(** C27: line 132 in binary64 refines the exact integer moving average:
    for heights in range, [int(alpha * t + (1 - alpha) * s)] is the
    quotient [(15 t + 85 s) / 100], except that, when that quotient is
    exact, it may be one less (the float sum falls just below the
    integer). *)
Theorem smooth_spec (t s : Z) :
  in_range t -> in_range s ->
  smooth t s = Some ((15 * t + 85 * s) / 100) \/
  ((15 * t + 85 * s) mod 100 = 0 /\ smooth t s = Some ((15 * t + 85 * s) / 100 - 1)).
Proof.
  intros Ht Hs. destruct (smooth_quotient t s Ht Hs) as (v & -> & _ & Hd).
  assert (Hk : 0 <= 15 * t + 85 * s) by (unfold in_range in *; lia).
  pose proof (Z.div_mod (15 * t + 85 * s) 100 ltac:(lia)).
  pose proof (Z.mod_pos_bound (15 * t + 85 * s) 100 ltac:(lia)).
  destruct Hd as [Hd|Hd]; [left|right; split]; try f_equal; lia.
Qed.

Lemma smooth_spec_witness :
  in_range 13 /\ in_range 13 /\
  (smooth 13 13 = Some ((15 * 13 + 85 * 13) / 100) \/
   ((15 * 13 + 85 * 13) mod 100 = 0 /\ smooth 13 13 = Some ((15 * 13 + 85 * 13) / 100 - 1))).
Proof.
  split_and!; [unfold in_range; lia ..|]. apply smooth_spec; unfold in_range; lia.
Defined.


(** C20: for heights in range the smoothed value stays between the
    previous value and the target, except that a value already at the
    target may drop one unit below it. *)
Theorem smooth_between (t s : Z) :
  in_range t -> in_range s ->
  exists v, smooth t s = Some v /\ Z.min t s - 1 <= v <= Z.max t s /\
    (t <> s -> Z.min t s <= v).
Proof.
  intros Ht Hs. destruct (smooth_quotient t s Ht Hs) as (v & Hv & _ & Hd).
  exists v. split; [exact Hv|]. lia.
Qed.

Lemma smooth_between_witness :
  smooth 700 350 = Some 402 /\ Z.min 700 350 <= 402 <= Z.max 700 350.
Proof.
  destruct (smooth_between 700 350) as (v & Hv & Hb & Hne); [unfold in_range; lia ..|].
  specialize (Hne ltac:(lia)).
  assert (v = 402) as <- by (revert Hv; vm_compute; congruence). split; [exact Hv | lia].
Defined.

(** C15: the smoothed value is stuck wherever the target lies 1 to 6
    units above it, and a fixed point always lies 0 to 6 units below the
    target; at 0 units it is not always fixed: the float sum can fall just below
    it. *)
Theorem smooth_fixpoint (t s : Z) :
  in_range t -> in_range s ->
  (1 <= t - s <= 6 -> smooth t s = Some s) /\ (smooth t s = Some s -> 0 <= t - s <= 6).
Proof.
  intros Ht Hs. destruct (smooth_quotient t s Ht Hs) as (v & Hv & _ & Hd). rewrite Hv.
  split; [intros H; f_equal; lia | intros [= <-]; lia].
Qed.

Lemma smooth_fixpoint_witness : smooth 700 694 = Some 694.
Proof. apply (smooth_fixpoint 700 694); unfold in_range; lia. Defined.

(** A value that the step keeps stays for any number of frames. *)
Lemma smooth_n_fixed (t v : Z) (n : nat) : smooth t v = Some v -> smooth_n n t v = Some v.
Proof.
  intros H. induction n as [|n IH]; [reflexivity|].
  cbn [smooth_n]. rewrite H. cbn [mbind option_bind]. exact IH.
Qed.

(** The iteration read from its last step. *)
Lemma smooth_n_succ_r (t s : Z) (n : nat) :
  smooth_n (S n) t s = (v ← smooth_n n t s; smooth t v).
Proof.
  revert s. induction n as [|n IH]; intros s.
  - cbn [smooth_n mbind option_bind]. by destruct (smooth t s).
  - change (smooth_n (S (S n)) t s) with (w ← smooth t s; smooth_n (S n) t w).
    change (smooth_n (S n) t s) with (w ← smooth t s; smooth_n n t w).
    destruct (smooth t s) as [w|]; cbn [mbind option_bind]; [apply IH|reflexivity].
Qed.

(** C30: a steady hand, held at the height [smoothed_y] already has,
    moves it at most once and by at most one unit, downward: from the
    first frame on the value is [t] or [t - 1] and stays there.  The drop
    does happen: at [t = 13] the float sum is [12.999999999999998] and
    [int] gives 12 (the witness), and so at 101 of the 701 screen
    heights. *)
Theorem smooth_steady_drift (t : Z) :
  in_range t ->
  exists v, (v = t \/ v = t - 1) /\ forall n, (1 <= n)%nat -> smooth_n n t t = Some v.
Proof.
  intros Ht. destruct (smooth_quotient t t Ht Ht) as (v & Hv & H0 & Hd).
  assert (Hvt : v = t \/ v = t - 1) by lia.
  exists v. split; [exact Hvt|]. intros [|n] Hn; [lia|].
  cbn [smooth_n]. rewrite Hv. cbn [mbind option_bind]. apply smooth_n_fixed.
  destruct Hvt as [-> | ->]; [exact Hv|].
  destruct (smooth_quotient t (t - 1) Ht ltac:(unfold in_range in *; lia)) as (w & Hw & _ & Hd').
  rewrite Hw. f_equal. lia.
Qed.

Lemma smooth_steady_drift_witness :
  smooth_n 1 13 13 = Some 12 /\
  exists v, (v = 13 \/ v = 13 - 1) /\ forall n, (1 <= n)%nat -> smooth_n n 13 13 = Some v.
Proof. split; [vm_compute; reflexivity|]. apply smooth_steady_drift. unfold in_range; lia. Defined.

(** C16: held at a constant target above it, the smoothed value never
    decreases and never reaches the target, however many frames pass. *)
Theorem smooth_iter_below (t s : Z) (n : nat) :
  in_range t -> 0 <= s < t -> exists v, smooth_n n t s = Some v /\ s <= v < t.
Proof.
  intros Ht. revert s. induction n as [|n IH]; intros s Hs; [exists s; split; [reflexivity | lia]|].
  destruct (smooth_quotient t s Ht ltac:(unfold in_range in *; lia)) as (v & Hv & _ & Hd).
  destruct (IH v ltac:(lia)) as (w & Hw & Hb). exists w. cbn [smooth_n]. rewrite Hv. cbn [mbind option_bind].
  split; [exact Hw | lia].
Qed.

Lemma smooth_iter_below_witness :
  smooth_n 40 700 350 = Some 694 /\ 350 <= 694 < 700.
Proof.
  destruct (smooth_iter_below 700 350 40) as (v & Hv & Hb); [unfold in_range; lia | lia |].
  assert (v = 694) as <- by (revert Hv; vm_compute; congruence). split; [exact Hv | lia].
Defined.

Lemma smooth_above_step (t s : Z) :
  in_range t -> in_range s -> t - 1 <= s ->
  exists v, smooth t s = Some v /\ in_range v /\ t - 1 <= v /\ (v <= t \/ v < s).
Proof.
  intros Ht Hs H. destruct (smooth_quotient t s Ht Hs) as (v & Hv & H0 & Hd).
  exists v. unfold in_range in *. split; [exact Hv|]. lia.
Qed.

(** From above, the value stays at or above [t - 1] and on screen. *)
Lemma smooth_n_above (t s : Z) (n : nat) :
  in_range t -> in_range s -> t - 1 <= s ->
  exists v, smooth_n n t s = Some v /\ in_range v /\ t - 1 <= v.
Proof.
  intros Ht. revert s. induction n as [|n IH]; intros s Hs H1; [by exists s|].
  destruct (smooth_above_step t s Ht Hs H1) as (v & Hv & Hvr & Hv1 & _).
  cbn [smooth_n]. rewrite Hv. cbn [mbind option_bind]. exact (IH v Hvr Hv1).
Qed.

(** From above, within [s - t] frames the value is at the target or
    one below it. *)
Lemma smooth_iter_above_reach (t s : Z) (n : nat) :
  in_range t -> in_range s -> t <= s -> (Z.to_nat (s - t) <= n)%nat ->
  exists v, smooth_n n t s = Some v /\ t - 1 <= v <= t.
Proof.
  intros Ht Hs Hts. assert (H1 : t - 1 <= s) by lia. clear Hts. revert s Hs H1.
  induction n as [|n IH]; intros s Hs H1 Hn; [exists s; split; [reflexivity | lia]|].
  destruct (smooth_above_step t s Ht Hs H1) as (v & Hv & Hvr & Hv1 & Hv2).
  destruct (IH v Hvr Hv1 ltac:(lia)) as (w & Hw & Hb). exists w. cbn [smooth_n]. rewrite Hv. cbn [mbind option_bind].
  split; [exact Hw | lia].
Qed.

(** C17: from above, the smoothed value decreases by at least one unit
    in every frame in which it is still above the target, never goes
    below [t - 1], and, within [s - t] frames, is at the target or one
    below it, where it stays. *)
Theorem smooth_iter_above (t s : Z) :
  in_range t -> in_range s -> t <= s ->
  (forall n, exists v v', smooth_n n t s = Some v /\ smooth_n (S n) t s = Some v' /\
     t - 1 <= v' /\ (t < v -> v' < v) /\ (v <= t -> v' <= t)) /\
  (forall n, (Z.to_nat (s - t) <= n)%nat -> exists v, smooth_n n t s = Some v /\ t - 1 <= v <= t).
Proof.
  intros Ht Hs Hts. split; [|intros n; exact (smooth_iter_above_reach t s n Ht Hs Hts)].
  intros n. destruct (smooth_n_above t s n Ht Hs ltac:(lia)) as (v & Hv & Hvr & Hv1).
  destruct (smooth_above_step t v Ht Hvr Hv1) as (v' & Hv' & _ & Hv1' & Hv2').
  exists v, v'. rewrite smooth_n_succ_r, Hv. cbn [mbind option_bind].
  split_and!; [done|done|lia|lia|lia].
Qed.

Lemma smooth_iter_above_witness :
  (forall n, exists v v', smooth_n n 13 350 = Some v /\ smooth_n (S n) 13 350 = Some v' /\
     13 - 1 <= v' /\ (13 < v -> v' < v) /\ (v <= 13 -> v' <= 13)) /\
  (forall n, (Z.to_nat (350 - 13) <= n)%nat ->
     exists v, smooth_n n 13 350 = Some v /\ 13 - 1 <= v <= 13).
Proof. apply smooth_iter_above; unfold in_range; lia. Defined.

(** ** [detect_hand_control] *)

(** A palm height in [0, 1] gives a target on screen, in [0, HEIGHT]:
    the float product is within [2^-41] of the exact one. *)
Lemma target_of_range (p : float) :
  in_unit p -> exists t, target_of p = Some t /\ 0 <= t <= HEIGHT.
Proof.
  intros [Hp Hp1]. unfold target_of, HEIGHT.
  destruct (of_int_exact 700 ltac:(lia)) as [H7 F7].
  pose proof (fval_nonneg p Hp).
  destruct (fmul_spec p (of_int 700) 10) as [N E]; [exact Hp | exact H7 | | unfold emax, prec; lia |].
  { rewrite F7. change (pw 10) with 1024%Q. change (inject_Z 700) with 700%Q. lra. }
  rewrite F7 in E. change (pw (fexp64 10 + 2)) with (1 # 2199023255552) in E.
  change (inject_Z 700) with 700%Q in E. apply Qabs_Qle_condition in E.
  rewrite py_int_f_floor by exact N. eexists. split; [reflexivity|].
  split; [exact (Qfloor_nonneg _ (fval_nonneg _ N))|].
  pose proof (Qfloor_le (fval (fmul p (of_int 700)))) as Hf.
  assert (Hq : (inject_Z (Qfloor (fval (fmul p (of_int 700)))) < inject_Z 701)%Q)
    by (change (inject_Z 701) with 701%Q; lra).
  rewrite <- Zlt_Qlt in Hq. lia.
Qed.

__Work to be completed__
Only lines of the material that contain the word "gives" belong in the answer; copy each one.

__Finished exercise__
    [int] gives 12 (the witness), and so at 101 of the 701 screen
(** A palm height in [0, 1] gives a target on screen, in [0, HEIGHT]:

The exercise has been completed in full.